Some of the previous studies implemented a number of non-pharmacological interventions to decrease the symptoms of patients with MS (5, 12, 13). However, the lack of dietary interventions is obvious in patients with MS. Among the few available studies, Leong et al., showed that an appropriate diet containing low fat with essential fatty acids, vitamin D, and free sugar can not only improve the general health and well-being, but also alleviated symptoms such as muscle weakness, fatigue, urinary problems, and mobility in patients with MS (5). Another study also reported that a diet containing vitamin B12 and iron supplements could decrease neurological and motor disorders as well as psychological symptoms such as depression and fatigue in patients with MS (14). According to Van Rensburg et al., conserving energy, and empowering the patients to participate in their care are the primary purpose of dietary programs in patients with MS (14). The present study also showed that an appropriate dietary training would be effective in decreasing fatigue and improving the ability to perform ADLs in these patients. In this study, a majority of patients reported fatigue and sensory disorders as the most disabling symptoms of MS. Although MS has a variety of clinical manifestations, sensory disorders in the hands and feet are common due to neuronal demyelization (15). A previous study also reported that fatigue is the most disabling symptom affecting patient’s ADLs and cognitive functions and disrupting their social and family life (16). At the start of this study, the patients neither followed a certain diet nor had appropriate food habits. This problem might be attributed to the patients’ low nutrition knowledge. Therefore, nurses and dietitians should not only assess the patients’ dietary pattern, but should also train them and their families about appropriate diet and its effect on their fatigue and functional abilities. As the fat intake of our patients was greater than the recommended DRI, patients with MS should be recommended to use limited fat and higher complex carbohydrates and protein with high biological value.

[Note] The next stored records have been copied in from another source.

(* ===== verification/EdgeTableSpec.v ===== *)
(** * Edge tables hold a set of edges

    The two adjacency tables of an edge table store the same edges, seen from
    their two ends, and the edges of an unbundled triplet have rows of their
    own: what each operation on the edges does to them. *)

From stdpp Require Import gmap.
From S2P Require Import Prelude Values StringColumn Tables PropertyColumns CsrView CsrBase EdgeSchema EdgeTable EdgeArcs EdgeStores.
Import EdgeTable EdgeSchema.

Section refinement.
Context {C : Type} {HC : ColumnBase C} {HM : Memory}.
Abbreviation T := (etable C).
Implicit Types (t : T) (E F : list (arc Val)).

(** ** The relation *)

(** The edges of an unbundled triplet have rows of their own. *)
Definition owns (n : Z) E : Prop :=
  Forall (λ a, ∃ r, a_data a = V_ubigint r ∧ 0 ≤ r < n) E ∧ NoDup (a_data <$> E).

Record rep t E : Prop := MkRep {
  rep_out : stores (out_csr_ t) E;
  rep_in : stores (in_csr_ t) (flip <$> E);
  rep_out_type : Csr.edata (out_csr_ t) = edata_type (meta_ t);
  rep_in_type : Csr.edata (in_csr_ t) = edata_type (meta_ t);
  rep_rows : is_bundled (meta_ t) = false → owns (table_idx_ t) E
}.

Lemma owns_perm n E F : E ≡ₚ F → owns n E → owns n F.
Proof. intros HE [H1 H2]. split; [by rewrite <- HE|]. by rewrite <- HE. Qed.
Lemma owns_filter n (P : arc Val → Prop) `{!∀ a, Decision (P a)} E : owns n E → owns n (filter P E).
Proof.
  intros [H1 H2]. split; [rewrite Forall_forall in *; intros a [_ Ha]%list_elem_of_filter; by apply H1|]. clear H1.
  induction E as [|a E IH]; [done|]. rewrite fmap_cons in H2. apply NoDup_cons in H2 as [Hn Hd]. rewrite filter_cons.
  destruct (decide (P a)); [|by apply IH]. rewrite fmap_cons. apply NoDup_cons. split; [|by apply IH].
  intros (b & Hab & [_ Hb]%list_elem_of_filter)%list_elem_of_fmap. apply Hn. rewrite Hab. by apply list_elem_of_fmap_2.
Qed.
Lemma owns_tail n a E : owns n (a :: E) → owns n E.
Proof. intros [H1 H2]. apply Forall_cons in H1 as [_ H1]. rewrite fmap_cons in H2. by apply NoDup_cons in H2 as [_ H2]. Qed.
Lemma owns_aged n E : owns n E → owns n (aged <$> E).
Proof. intros [H1 H2]. split; [by apply Forall_fmap|]. by rewrite <- list_fmap_compose. Qed.

#[global] Instance rep_proper t : Proper ((≡ₚ) ==> iff) (rep t).
Proof.
  assert (Hone : ∀ E F, E ≡ₚ F → rep t E → rep t F).
  { intros E F HE [H1 H2 H3 H4 H5]. split; [by rewrite <- HE|by rewrite <- HE|done|done|].
    intros Hb. by eapply owns_perm, H5. }
  intros E F HE. split; by apply Hone.
Qed.

(** Both adjacency tables are replaced by ones of the same shape. *)
Lemma rep_set t E F o i :
  rep t E → stores o F → stores i (flip <$> F) → same_shape (out_csr_ t) o → same_shape (in_csr_ t) i →
  (is_bundled (meta_ t) = false → owns (table_idx_ t) F) → rep (set_in i (set_out o t)) F.
Proof. intros [H1 H2 H3 H4 H5] Ho Hi [So _] [Si _] Hw. split; cbn; [done|done|congruence|congruence|done]. Qed.

(** A call on each table, in the order of the code. *)
Lemma both_ok (f g : st Csr.csr unit) t :
  (f (out_csr_ t)).2 = Ok tt → (g (in_csr_ t)).2 = Ok tt →
  (with_out f;; with_in g) t = (set_in (g (in_csr_ t)).1 (set_out (f (out_csr_ t)).1 t), Ok tt).
Proof.
  intros Hf Hg. unfold with_out, with_in, on, mbind, st_bind. destruct (f _) as [o x]. cbn in Hf. subst x. cbn.
  destruct (g _) as [i y]. cbn in Hg. by subst y.
Qed.

Lemma then_ok {A0 A B} (m1 : st T A0) (m2 : st T A) (k : A → st T B) t t' a :
  (m1;; m2) t = (t', Ok a) → (m1;; z ← m2; k z) t = k a t'.
Proof.
  unfold mbind, st_bind. destruct (m1 t) as [t1 [z|]]; [|intros ?; simplify_eq]. by intros ->.
Qed.
(* ===== verification/GraphColumns.v ===== *)
(** * Changing the properties of a property graph

    AddVertexProperties, AddEdgeProperties and their renaming and deleting
    siblings (src/storages/graph/property_graph.cc).  A table holds a pointer to
    the schema object of its label or triplet: what the schema changes, the table
    sees at once ([shared_vertex], [shared_edge]). *)

From stdpp Require Import gmap.
From S2P Require Import Prelude Values StringColumn Tables PropertyColumns RedoRecords VertexTable CsrView CsrBase EdgeSchema LabelIndexer SchemaLabels SchemaColumns DirtyTracker EdgeTable PropertyGraph.
Import EdgeTable PropertyGraph.

Module GraphColumns.
Section operations.
Context {V C : Type} `{!VertexTables V} `{!ColumnBase C} `{!Memory} (get_default_value : DataType → Value).
Abbreviation G := (graph V C).
Implicit Types (g : G).

(** A change of the schema that the table of the label, or of the triplet, sees
    whether it throws or not. *)
Definition shared_vertex (label : Z) (m : st Schema.schema unit) : st G unit := λ g,
  let '(g, r) := with_schema m g in
  match SchemaColumns.vertex_schema label (schema_ g) with
  | Ok v => (set_vertex_tables (alter (vt_share_schema v) (Z.to_nat label) (vertex_tables_ g)) g, r)
  | Throw _ => (g, r)
  end.
Definition shared_edge (index : Z) (m : st Schema.schema unit) : st G unit := λ g,
  let '(g, r) := with_schema m g in
  match SchemaColumns.edge_schema index (schema_ g) with
  | Ok e => (set_edge_tables (alter (SetEdgeSchema e) index (edge_tables_ g)) g, r)
  | Throw _ => (g, r)
  end.

(** The first name for which the test fails ends the operation. *)
Fixpoint all_names (test : name → res bool) (names : list name) : res bool :=
  match names with
  | [] => Ok true
  | n :: names => b ← test n; if b : bool then all_names test names else Ok false
  end.

(** ** Vertex types *)

Definition AddVertexProperties (v_label : Z) (add_properties : list (name * Value)) : st G Status :=
  checked (vertex_label_check v_label) (
    g ← get_state;
    vertex_type_name ← lift_res (SchemaColumns.get_vertex_label_name v_label (schema_ g));
    fresh ← lift_res (all_names (λ n, negb <$> SchemaColumns.vertex_has_property v_label n (schema_ g)) add_properties.*1);
    if negb fresh then mret ERR_SCHEMA_MISMATCH
    else
      let names := add_properties.*1 in
      let values := add_properties.*2 in
      shared_vertex v_label (SchemaColumns.AddVertexProperties get_default_value vertex_type_name names (type_ <$> values) values);;
      with_vertex v_label (vt_AddProperties names (type_ <$> values) values);;
      mret OK).

Definition RenameVertexProperties (v_label : Z) (update_properties : list (name * name)) : st G Status :=
  checked (vertex_label_check v_label) (
    g ← get_state;
    vertex_type_name ← lift_res (SchemaColumns.get_vertex_label_name v_label (schema_ g));
    known ← lift_res (all_names (λ n, SchemaColumns.vertex_has_property v_label n (schema_ g)) update_properties.*1);
    if negb known then mret ERR_SCHEMA_MISMATCH
    else
      shared_vertex v_label (SchemaColumns.RenameVertexProperties vertex_type_name update_properties.*1 update_properties.*2);;
      with_vertex v_label (vt_RenameProperties update_properties.*1 update_properties.*2);;
      mret OK).

Definition delete_vertex_properties_check (vertex_type_name : name) (props : list name) g : res Status :=
  if negb (Schema.is_vertex_name_valid vertex_type_name (schema_ g)) then Ok ERR_INVALID_ARGUMENT
  else
    label_id ← Schema.get_vertex_label_id vertex_type_name (schema_ g);
    known ← all_names (λ n, SchemaColumns.vertex_has_property_internal label_id n (schema_ g)) props;
    Ok (if known : bool then OK else ERR_SCHEMA_MISMATCH).
Definition DeleteVertexProperties (v_label : Z) (props : list name) : st G Status :=
  checked (vertex_label_check v_label) (
    g ← get_state;
    vertex_type_name ← lift_res (SchemaColumns.get_vertex_label_name v_label (schema_ g));
    c ← lift_res (delete_vertex_properties_check vertex_type_name props g);
    match c with
    | OK =>
        shared_vertex v_label (SchemaColumns.DeleteVertexProperties vertex_type_name props false);;
        with_vertex v_label (vt_DeleteProperties props);;
        mret OK
    | c => mret c
    end).

(** ** Edge triplets *)

Definition label_names (src dst edge : Z) g : res (name * name * name) :=
  s ← SchemaColumns.get_vertex_label_name src (schema_ g);
  d ← SchemaColumns.get_vertex_label_name dst (schema_ g);
  e ← SchemaColumns.get_edge_label_name edge (schema_ g);
  Ok (s, d, e).

Definition AddEdgeProperties (src dst edge : Z) (add_properties : list (name * Value)) : st G Status :=
  checked (edge_triplet_check src dst edge) (
    g ← get_state;
    '(s, d, e) ← lift_res (label_names src dst edge g);
    fresh ← lift_res (all_names (λ n, negb <$> SchemaColumns.edge_has_property src dst edge n (schema_ g)) add_properties.*1);
    if negb fresh then mret ERR_SCHEMA_MISMATCH
    else
      let names := add_properties.*1 in
      let values := add_properties.*2 in
      let index := Schema.generate_edge_label src dst edge in
      shared_edge index (SchemaColumns.AddEdgeProperties get_default_value s d e names (type_ <$> values) values);;
      g ← get_state;
      if negb (has_table index g) then mret ERR_INVALID_ARGUMENT
      else with_edge index (EdgeTable.AddProperties names (type_ <$> values) values);; mret OK).

Definition RenameEdgeProperties (src dst edge : Z) (update_properties : list (name * name)) : st G Status :=
  checked (edge_triplet_check src dst edge) (
    g ← get_state;
    '(s, d, e) ← lift_res (label_names src dst edge g);
    known ← lift_res (all_names (λ n, SchemaColumns.edge_has_property src dst edge n (schema_ g)) update_properties.*1);
    if negb known then mret ERR_SCHEMA_MISMATCH
    else
      let index := Schema.generate_edge_label src dst edge in
      shared_edge index (SchemaColumns.RenameEdgeProperties s d e update_properties.*1 update_properties.*2);;
      g ← get_state;
      if negb (has_table index g) then mret ERR_INVALID_ARGUMENT
      else with_edge index (EdgeTable.RenameProperties update_properties.*1 update_properties.*2);; mret OK).

Definition edge_name_check (src dst edge : name) g : res bool :=
  if negb (Schema.is_vertex_name_valid src (schema_ g)) || negb (Schema.is_vertex_name_valid dst (schema_ g)) ||
     negb (Schema.is_edge_name_valid edge (schema_ g)) then Ok false
  else SchemaColumns.is_edge_triplet_name_valid src dst edge (schema_ g).
Definition delete_edge_properties_check (src dst edge : name) (props : list name) g : res Status :=
  valid ← edge_name_check src dst edge g;
  if negb valid then Ok ERR_INVALID_ARGUMENT
  else
    i ← Schema.get_vertex_label_id_internal src (schema_ g);
    j ← Schema.get_vertex_label_id_internal dst (schema_ g);
    k ← Schema.get_edge_label_id_internal edge (schema_ g);
    known ← all_names (λ n, SchemaColumns.edge_has_property_internal i j k n (schema_ g)) props;
    Ok (if known : bool then OK else ERR_SCHEMA_MISMATCH).
(** The table before the schema, which it reads to decide how to rebuild. *)
Definition DeleteEdgeProperties (src dst edge : Z) (props : list name) : st G Status :=
  checked (edge_triplet_check src dst edge) (
    g ← get_state;
    '(s, d, e) ← lift_res (label_names src dst edge g);
    c ← lift_res (delete_edge_properties_check s d e props g);
    match c with
    | OK =>
        let index := Schema.generate_edge_label src dst edge in
        if negb (has_table index g) then mret ERR_INVALID_ARGUMENT
        else
          with_edge index (EdgeTable.DeleteProperties props);;
          shared_edge index (SchemaColumns.DeleteEdgeProperties s d e props false);;
          mret OK
    | c => mret c
    end).
End operations.
End GraphColumns.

The present study showed the beneficial effects of nutritional training on fatigue and ADL in patients with MS. However, this study was a one-group non randomized trial with a relatively short follow up. Assessing the effects of long-term, randomized controlled nutritional interventions on the fatigue and ADLs of patients with MS is recommended.
Given the beneficial results of the intervention, nurses and dietitians should regularly assess the patients’ dietary pattern and train them and their families about appropriate diet.
The authors wish to thank all the patients, who participated in the study. Also, our gratitude goes to authorities and staff of Iran multiple sclerosis society, who helped us in this project.